TASK TO CARRY OUT:
Those lines of the records that contain "Local" are to be located and copied.

Records excerpted from a collection:
_ _ _ _ _
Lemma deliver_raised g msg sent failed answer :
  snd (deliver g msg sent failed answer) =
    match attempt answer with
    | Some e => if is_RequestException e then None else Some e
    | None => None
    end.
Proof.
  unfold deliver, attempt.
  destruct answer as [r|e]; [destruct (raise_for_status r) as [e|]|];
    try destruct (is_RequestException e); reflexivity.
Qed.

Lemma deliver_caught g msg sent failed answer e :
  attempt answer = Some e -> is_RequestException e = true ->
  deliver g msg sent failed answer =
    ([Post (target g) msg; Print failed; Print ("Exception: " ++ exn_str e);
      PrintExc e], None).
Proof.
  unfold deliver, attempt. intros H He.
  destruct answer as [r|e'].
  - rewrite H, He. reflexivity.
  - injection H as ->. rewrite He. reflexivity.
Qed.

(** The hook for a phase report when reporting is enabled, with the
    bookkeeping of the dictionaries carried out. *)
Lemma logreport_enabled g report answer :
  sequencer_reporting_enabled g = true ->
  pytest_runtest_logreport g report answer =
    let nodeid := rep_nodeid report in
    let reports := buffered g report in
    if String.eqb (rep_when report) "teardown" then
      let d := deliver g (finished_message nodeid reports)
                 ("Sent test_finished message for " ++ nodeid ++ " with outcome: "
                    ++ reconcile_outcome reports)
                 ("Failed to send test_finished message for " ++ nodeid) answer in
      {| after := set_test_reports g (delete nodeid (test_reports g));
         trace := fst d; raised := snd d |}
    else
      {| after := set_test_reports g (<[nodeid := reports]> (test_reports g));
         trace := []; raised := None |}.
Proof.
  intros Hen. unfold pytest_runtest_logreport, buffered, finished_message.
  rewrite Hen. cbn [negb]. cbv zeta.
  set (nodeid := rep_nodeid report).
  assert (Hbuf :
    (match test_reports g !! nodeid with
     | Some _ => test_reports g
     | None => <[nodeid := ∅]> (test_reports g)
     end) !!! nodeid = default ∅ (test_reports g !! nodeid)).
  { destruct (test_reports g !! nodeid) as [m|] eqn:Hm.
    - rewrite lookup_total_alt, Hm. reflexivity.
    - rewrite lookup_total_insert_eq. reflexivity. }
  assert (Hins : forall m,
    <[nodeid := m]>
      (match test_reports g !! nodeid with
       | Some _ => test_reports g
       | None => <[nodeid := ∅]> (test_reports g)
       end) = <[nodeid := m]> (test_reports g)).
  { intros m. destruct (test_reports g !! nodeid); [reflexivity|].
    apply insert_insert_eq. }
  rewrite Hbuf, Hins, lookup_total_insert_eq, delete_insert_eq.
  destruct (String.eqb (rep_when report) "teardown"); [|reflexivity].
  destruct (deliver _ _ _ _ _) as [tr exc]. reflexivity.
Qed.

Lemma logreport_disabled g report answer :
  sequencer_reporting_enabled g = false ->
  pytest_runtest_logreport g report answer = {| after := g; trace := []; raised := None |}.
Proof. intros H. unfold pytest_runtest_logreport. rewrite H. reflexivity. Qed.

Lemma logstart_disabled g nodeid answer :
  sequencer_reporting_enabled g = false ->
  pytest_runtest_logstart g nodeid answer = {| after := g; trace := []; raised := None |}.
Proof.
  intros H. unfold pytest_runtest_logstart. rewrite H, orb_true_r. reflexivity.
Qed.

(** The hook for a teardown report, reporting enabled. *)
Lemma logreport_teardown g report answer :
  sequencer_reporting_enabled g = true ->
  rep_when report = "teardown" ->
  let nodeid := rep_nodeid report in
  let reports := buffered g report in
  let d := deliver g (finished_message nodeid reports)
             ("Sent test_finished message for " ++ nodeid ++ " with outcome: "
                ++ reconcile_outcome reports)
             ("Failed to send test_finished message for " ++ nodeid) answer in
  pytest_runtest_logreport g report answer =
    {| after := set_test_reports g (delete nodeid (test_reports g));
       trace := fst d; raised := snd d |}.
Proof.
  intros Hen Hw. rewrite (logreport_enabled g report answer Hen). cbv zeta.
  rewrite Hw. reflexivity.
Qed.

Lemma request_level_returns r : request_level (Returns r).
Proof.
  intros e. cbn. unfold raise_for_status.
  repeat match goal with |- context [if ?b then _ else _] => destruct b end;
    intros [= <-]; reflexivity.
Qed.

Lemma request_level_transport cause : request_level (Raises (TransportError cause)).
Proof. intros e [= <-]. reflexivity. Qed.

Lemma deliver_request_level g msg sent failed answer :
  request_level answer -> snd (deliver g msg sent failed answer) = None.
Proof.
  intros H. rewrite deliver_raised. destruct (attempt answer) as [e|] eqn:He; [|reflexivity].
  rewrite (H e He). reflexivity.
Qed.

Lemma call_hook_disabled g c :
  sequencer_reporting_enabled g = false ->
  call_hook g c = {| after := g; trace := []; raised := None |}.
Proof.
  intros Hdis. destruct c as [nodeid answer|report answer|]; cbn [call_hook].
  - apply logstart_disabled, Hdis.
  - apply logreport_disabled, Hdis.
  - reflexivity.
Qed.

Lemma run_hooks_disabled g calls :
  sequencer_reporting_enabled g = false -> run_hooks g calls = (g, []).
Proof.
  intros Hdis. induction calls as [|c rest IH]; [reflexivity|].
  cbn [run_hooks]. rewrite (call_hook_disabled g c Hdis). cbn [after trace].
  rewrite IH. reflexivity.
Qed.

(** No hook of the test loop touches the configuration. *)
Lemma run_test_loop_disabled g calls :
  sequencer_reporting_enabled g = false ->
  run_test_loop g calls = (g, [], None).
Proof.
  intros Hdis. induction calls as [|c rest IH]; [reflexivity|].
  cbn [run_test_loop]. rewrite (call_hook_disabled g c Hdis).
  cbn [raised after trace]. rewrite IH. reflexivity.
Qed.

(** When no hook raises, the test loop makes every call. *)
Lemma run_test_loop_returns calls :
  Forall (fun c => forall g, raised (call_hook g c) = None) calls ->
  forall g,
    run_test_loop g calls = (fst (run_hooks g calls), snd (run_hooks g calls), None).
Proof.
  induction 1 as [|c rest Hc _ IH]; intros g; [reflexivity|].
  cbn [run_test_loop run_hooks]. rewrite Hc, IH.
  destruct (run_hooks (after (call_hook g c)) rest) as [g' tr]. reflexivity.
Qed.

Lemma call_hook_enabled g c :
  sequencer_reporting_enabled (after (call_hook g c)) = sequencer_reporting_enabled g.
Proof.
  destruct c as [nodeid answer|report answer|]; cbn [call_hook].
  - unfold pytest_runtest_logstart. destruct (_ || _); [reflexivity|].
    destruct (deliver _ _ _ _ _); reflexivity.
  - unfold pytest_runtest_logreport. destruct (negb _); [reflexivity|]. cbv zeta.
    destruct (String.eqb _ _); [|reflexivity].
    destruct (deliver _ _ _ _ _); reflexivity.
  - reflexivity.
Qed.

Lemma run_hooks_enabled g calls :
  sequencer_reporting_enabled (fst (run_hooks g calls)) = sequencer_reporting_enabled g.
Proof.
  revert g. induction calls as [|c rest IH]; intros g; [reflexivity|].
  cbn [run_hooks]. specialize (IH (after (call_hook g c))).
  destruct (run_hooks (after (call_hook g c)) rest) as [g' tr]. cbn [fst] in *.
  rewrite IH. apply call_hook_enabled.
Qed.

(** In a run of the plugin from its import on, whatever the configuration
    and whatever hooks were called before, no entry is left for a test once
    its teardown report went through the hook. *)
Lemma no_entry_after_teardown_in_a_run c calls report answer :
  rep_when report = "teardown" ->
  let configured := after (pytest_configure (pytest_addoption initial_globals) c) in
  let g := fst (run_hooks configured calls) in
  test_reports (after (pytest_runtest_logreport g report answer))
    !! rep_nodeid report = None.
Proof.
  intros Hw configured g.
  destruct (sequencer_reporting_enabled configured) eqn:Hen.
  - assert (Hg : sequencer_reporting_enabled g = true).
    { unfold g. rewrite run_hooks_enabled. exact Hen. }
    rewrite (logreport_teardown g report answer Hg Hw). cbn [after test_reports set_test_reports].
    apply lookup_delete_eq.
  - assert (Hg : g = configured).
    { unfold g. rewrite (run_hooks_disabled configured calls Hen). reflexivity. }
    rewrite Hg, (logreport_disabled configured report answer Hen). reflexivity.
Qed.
_ _ _ _ _
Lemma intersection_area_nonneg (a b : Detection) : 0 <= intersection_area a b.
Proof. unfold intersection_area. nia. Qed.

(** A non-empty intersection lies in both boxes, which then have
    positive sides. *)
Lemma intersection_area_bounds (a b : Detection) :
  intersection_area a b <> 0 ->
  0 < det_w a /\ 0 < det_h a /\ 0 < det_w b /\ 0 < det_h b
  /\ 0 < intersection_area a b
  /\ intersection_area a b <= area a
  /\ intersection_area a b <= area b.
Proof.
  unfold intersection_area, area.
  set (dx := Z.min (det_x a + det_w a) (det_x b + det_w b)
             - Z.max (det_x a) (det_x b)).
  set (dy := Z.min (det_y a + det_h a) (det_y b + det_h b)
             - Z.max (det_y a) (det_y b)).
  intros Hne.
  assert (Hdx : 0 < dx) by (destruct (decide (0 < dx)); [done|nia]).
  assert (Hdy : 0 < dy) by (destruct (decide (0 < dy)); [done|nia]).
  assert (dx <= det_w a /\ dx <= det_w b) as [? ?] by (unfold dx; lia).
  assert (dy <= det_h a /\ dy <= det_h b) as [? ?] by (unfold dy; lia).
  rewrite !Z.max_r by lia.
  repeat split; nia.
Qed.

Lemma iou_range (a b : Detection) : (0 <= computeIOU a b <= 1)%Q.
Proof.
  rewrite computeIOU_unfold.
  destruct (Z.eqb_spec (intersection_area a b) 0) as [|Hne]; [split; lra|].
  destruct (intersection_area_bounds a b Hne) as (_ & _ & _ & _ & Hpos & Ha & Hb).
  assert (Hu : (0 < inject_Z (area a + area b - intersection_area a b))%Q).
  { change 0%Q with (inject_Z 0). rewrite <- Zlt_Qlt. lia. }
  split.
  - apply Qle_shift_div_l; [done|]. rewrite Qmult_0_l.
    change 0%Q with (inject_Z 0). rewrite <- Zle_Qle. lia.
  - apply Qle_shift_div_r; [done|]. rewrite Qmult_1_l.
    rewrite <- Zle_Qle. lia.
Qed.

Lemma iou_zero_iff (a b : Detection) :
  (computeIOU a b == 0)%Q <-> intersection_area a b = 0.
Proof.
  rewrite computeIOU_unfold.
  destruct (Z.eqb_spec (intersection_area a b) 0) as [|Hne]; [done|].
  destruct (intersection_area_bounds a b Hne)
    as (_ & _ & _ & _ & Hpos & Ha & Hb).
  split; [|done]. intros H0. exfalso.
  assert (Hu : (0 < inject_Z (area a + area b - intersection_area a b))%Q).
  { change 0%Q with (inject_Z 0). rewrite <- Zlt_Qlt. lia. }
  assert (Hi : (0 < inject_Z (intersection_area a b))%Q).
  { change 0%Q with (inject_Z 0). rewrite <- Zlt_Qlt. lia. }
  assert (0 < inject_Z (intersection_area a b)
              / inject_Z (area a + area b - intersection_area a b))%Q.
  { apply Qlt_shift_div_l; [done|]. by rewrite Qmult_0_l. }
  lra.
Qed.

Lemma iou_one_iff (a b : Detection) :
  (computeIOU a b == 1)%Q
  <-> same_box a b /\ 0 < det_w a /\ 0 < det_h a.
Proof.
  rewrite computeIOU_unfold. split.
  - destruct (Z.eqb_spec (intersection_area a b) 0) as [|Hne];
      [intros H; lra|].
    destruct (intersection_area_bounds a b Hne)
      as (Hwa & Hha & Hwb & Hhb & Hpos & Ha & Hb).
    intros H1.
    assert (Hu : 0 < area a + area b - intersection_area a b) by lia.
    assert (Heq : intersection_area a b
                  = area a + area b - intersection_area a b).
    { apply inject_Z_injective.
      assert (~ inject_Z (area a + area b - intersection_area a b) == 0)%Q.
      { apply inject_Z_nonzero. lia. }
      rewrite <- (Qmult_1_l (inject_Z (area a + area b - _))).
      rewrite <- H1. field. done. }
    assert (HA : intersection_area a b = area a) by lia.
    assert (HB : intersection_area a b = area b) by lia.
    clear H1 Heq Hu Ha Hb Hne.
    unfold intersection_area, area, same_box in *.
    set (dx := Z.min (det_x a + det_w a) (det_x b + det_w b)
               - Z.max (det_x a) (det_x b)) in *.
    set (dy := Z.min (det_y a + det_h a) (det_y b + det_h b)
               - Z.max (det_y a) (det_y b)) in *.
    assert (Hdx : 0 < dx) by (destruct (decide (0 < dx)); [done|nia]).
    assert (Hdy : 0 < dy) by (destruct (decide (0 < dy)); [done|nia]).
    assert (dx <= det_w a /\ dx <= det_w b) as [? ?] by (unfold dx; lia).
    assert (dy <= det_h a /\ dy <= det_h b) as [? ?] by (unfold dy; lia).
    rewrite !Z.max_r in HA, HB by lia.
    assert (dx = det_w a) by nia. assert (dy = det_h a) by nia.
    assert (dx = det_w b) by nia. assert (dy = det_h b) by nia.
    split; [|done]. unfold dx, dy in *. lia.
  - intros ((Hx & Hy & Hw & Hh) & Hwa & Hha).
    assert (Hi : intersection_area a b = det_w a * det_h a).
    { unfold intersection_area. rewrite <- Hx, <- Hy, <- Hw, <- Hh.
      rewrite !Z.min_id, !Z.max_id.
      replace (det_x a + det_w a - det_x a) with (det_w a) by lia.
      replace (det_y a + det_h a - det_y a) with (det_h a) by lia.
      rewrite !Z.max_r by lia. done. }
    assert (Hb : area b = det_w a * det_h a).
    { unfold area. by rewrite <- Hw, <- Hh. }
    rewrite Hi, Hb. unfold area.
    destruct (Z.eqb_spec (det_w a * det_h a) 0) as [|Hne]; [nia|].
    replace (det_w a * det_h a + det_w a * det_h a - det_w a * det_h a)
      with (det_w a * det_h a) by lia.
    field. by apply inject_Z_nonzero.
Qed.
_ _ _ _ _
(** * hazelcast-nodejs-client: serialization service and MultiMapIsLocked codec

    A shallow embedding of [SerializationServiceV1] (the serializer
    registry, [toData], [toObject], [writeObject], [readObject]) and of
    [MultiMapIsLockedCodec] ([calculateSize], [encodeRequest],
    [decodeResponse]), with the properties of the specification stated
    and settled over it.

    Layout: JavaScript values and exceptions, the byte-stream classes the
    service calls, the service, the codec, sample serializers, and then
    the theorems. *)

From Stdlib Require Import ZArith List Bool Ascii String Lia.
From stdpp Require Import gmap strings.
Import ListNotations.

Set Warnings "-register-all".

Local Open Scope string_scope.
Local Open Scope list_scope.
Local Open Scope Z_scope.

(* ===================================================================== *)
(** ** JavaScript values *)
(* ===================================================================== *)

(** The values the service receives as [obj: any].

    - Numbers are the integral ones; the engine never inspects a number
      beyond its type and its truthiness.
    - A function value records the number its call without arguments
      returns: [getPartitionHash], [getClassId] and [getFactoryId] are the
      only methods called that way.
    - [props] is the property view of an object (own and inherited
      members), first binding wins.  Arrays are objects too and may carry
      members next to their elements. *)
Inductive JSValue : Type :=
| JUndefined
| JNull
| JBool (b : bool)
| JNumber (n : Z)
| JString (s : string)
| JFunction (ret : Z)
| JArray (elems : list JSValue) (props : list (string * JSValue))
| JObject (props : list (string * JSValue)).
_ _ _ _ _
REPLY:
Local Open Scope string_scope.
Local Open Scope list_scope.
Local Open Scope Z_scope.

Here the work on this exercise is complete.